How can targeted antibodies and vaccines be used to treat cancer?


Cancer is a common health issue, with one in two people being diagnosed with some form of cancer every year. One factor that makes the condition so challenging is its ability to evade the immune system, something made easier due to cancer originating from a person’s own cells. This means that cancer cells have ‘self’ antigens, which the immune system recognises to be part of the body, as opposed to ‘foreign’ antigens, which the immune system recognises and attacks to prevent harm. Although the immune system will not attack cancer cells on its own, past research has shown that the immune system can be ‘tricked’ into registering the cells as foreign and attacking them. This is how antibodies came to be used to treat cancer.

Breast cancer is the most common cancer, making up 12.5% of cancer cases worldwide. So, it is no surprise that a wide range of research has been conducted on breast cancer. This research has identified that breast cancer is composed of different subtypes, which are driven by different types of genes and mutations. One subtype of breast cancer, which is very aggressive and rapidly growing, is defined by an amplification of the HER2 gene, classified as HER2 positive (HER2+) breast cancer. This also happens to be one of the only solid tumour cancers treated with tumour-targeting antibodies. At Duke University Medical School, Dr Zachary Hartman is researching how HER2 makes this cancer aggressive, how these HER2-targeting antibodies fight cancer, if these treatments can be improved upon and if there are any other cancer types that this type of treatment could be used for.

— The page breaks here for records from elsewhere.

(** * BatchRender: the render-queue execution engine of [BatchRender.py]

    A shallow embedding of [BatchRenderDialog.start_batch_render] and of the
    helper functions nested in it, together with the properties of the
    engine that the design document states.

    The 3ds Max host ([pymxs.runtime], written [rt] in the source), the file
    system, the clock, the V-Ray log file and the confirmation dialogs are
    explicit: what the code reads or assigns is a field of the record
    [World]; what the host computes on its own (a render, a preset load, a
    dialog answer) is a field of the record [Host], a function on worlds
    about which nothing is assumed.

    The engine logs through events that carry the level and the message;
    the indentation and the filter on the level of verbosity, which bear
    on nothing the engine decides, are modelled apart, on the state of the
    log window, together with [escape_characters] of
    [secondary_window.py].

    The table of the dialog is a list of rows of cells, a cell holding an
    item, a check box, or neither; on it are modelled the functions that
    move, delete and duplicate rows, those that write the parameter fields
    into the selected rows, and [get_entry_values], which reads a row for
    the engine.  The rows of the selected items are an argument of these
    functions.

    [saveDialogData], which [main] calls before it reads the rows, stores
    the table in the scene file; it is a step of the host, which may
    raise.  So is [re.sub] for a replacement that holds a backslash.

    Left out: the selection that Qt keeps and the signals it sends, and
    the window flags of the dialog. *)

From Stdlib Require Import String Ascii List ZArith QArith Bool Lia Arith.
From Stdlib Require Import DecimalString DecimalNat DecimalZ FinFun Sorted.
Import ListNotations.
Local Open Scope string_scope.
Local Open Scope Z_scope.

How is HER2+ cancer treated currently?

The standard HER2+ cancer treatment starts with chemotherapy and two monoclonal antibody treatments targeting HER2. If the tumour remains contained to the breast tissue, these treatments will be used until the tumour can be removed surgically. The chemotherapy and antibody treatments will be continued after surgery, to ensure there are no cancerous cells left behind. There is a chance that these treatments may not work, the cancer may develop resistance, or the cancer may come back. In these cases, alternative antibody-drug conjugates are used.

What motivates Zachary’s research?

“As tumour-targeting antibodies are barely used for other solid tumours, I want to understand the underlying therapeutic mechanisms for this treatment to see if it could be extended to other cancers and improved upon in breast cancer,” explains Zachary. “And I want to understand why some antibody-drug conjugates work better than others.” Additionally, Zachary aims to explore the potential of a HER2 vaccine, which would stimulate HER2-specific immunity in a similar way to how vaccines are used for viruses (such as COVID-19). This is more difficult, however, as HER2 is also present in healthy cells, and vaccine-generated immunity may not be tumour-specific.

Zachary’s research also aims to fill gaps in our knowledge of tumour immunity. Studies on how HER2 monoclonal antibodies work have been started but are far from complete. These antibodies were originally thought to function by stimulating one type of immune cell (the natural killer cells) or blocking tumour growth signalling, rather than triggering the whole immune system. It has now been found that there are other, more important cells (e.g., macrophages) that can be credited for the response – and researchers are continually learning more about how they stimulate immunity.

What experiments and trials have been done so far?

Zachary’s research has reached the in vivo experiment stage. For this, HER2+ breast cancer cells are injected into mice. Once the cancer has developed, monoclonal antibodies or antibody-drug conjugates are injected to provide insights into how the anti-tumour response is caused. Zachary and his team have also been able to knock out certain genes and proteins and even deplete cell types to study the treatment function and what is needed for the anti-tumour response.

Zachary’s antibody research has not yet reached clinical trials, but he has conducted early-stage HER2 vaccine trials, with under 50 participants, looking at whether HER2-specific antibodies and white blood cell responses are generated from the injection of the recombinant HER2 expressing viruses.

How can the results be used in real life?

So far, Zachary’s research has shown that HER2 vaccines do trigger specific immune responses and can also stop the immune system from tolerating HER2. Whilst this response was not found in all patients, those with the response had better outcomes than those without. Critically, the HER2 vaccines were demonstrated to be very safe and were unable to provoke obvious autoimmunity, thus suggesting their ability to elicit cancer targeting immune responses.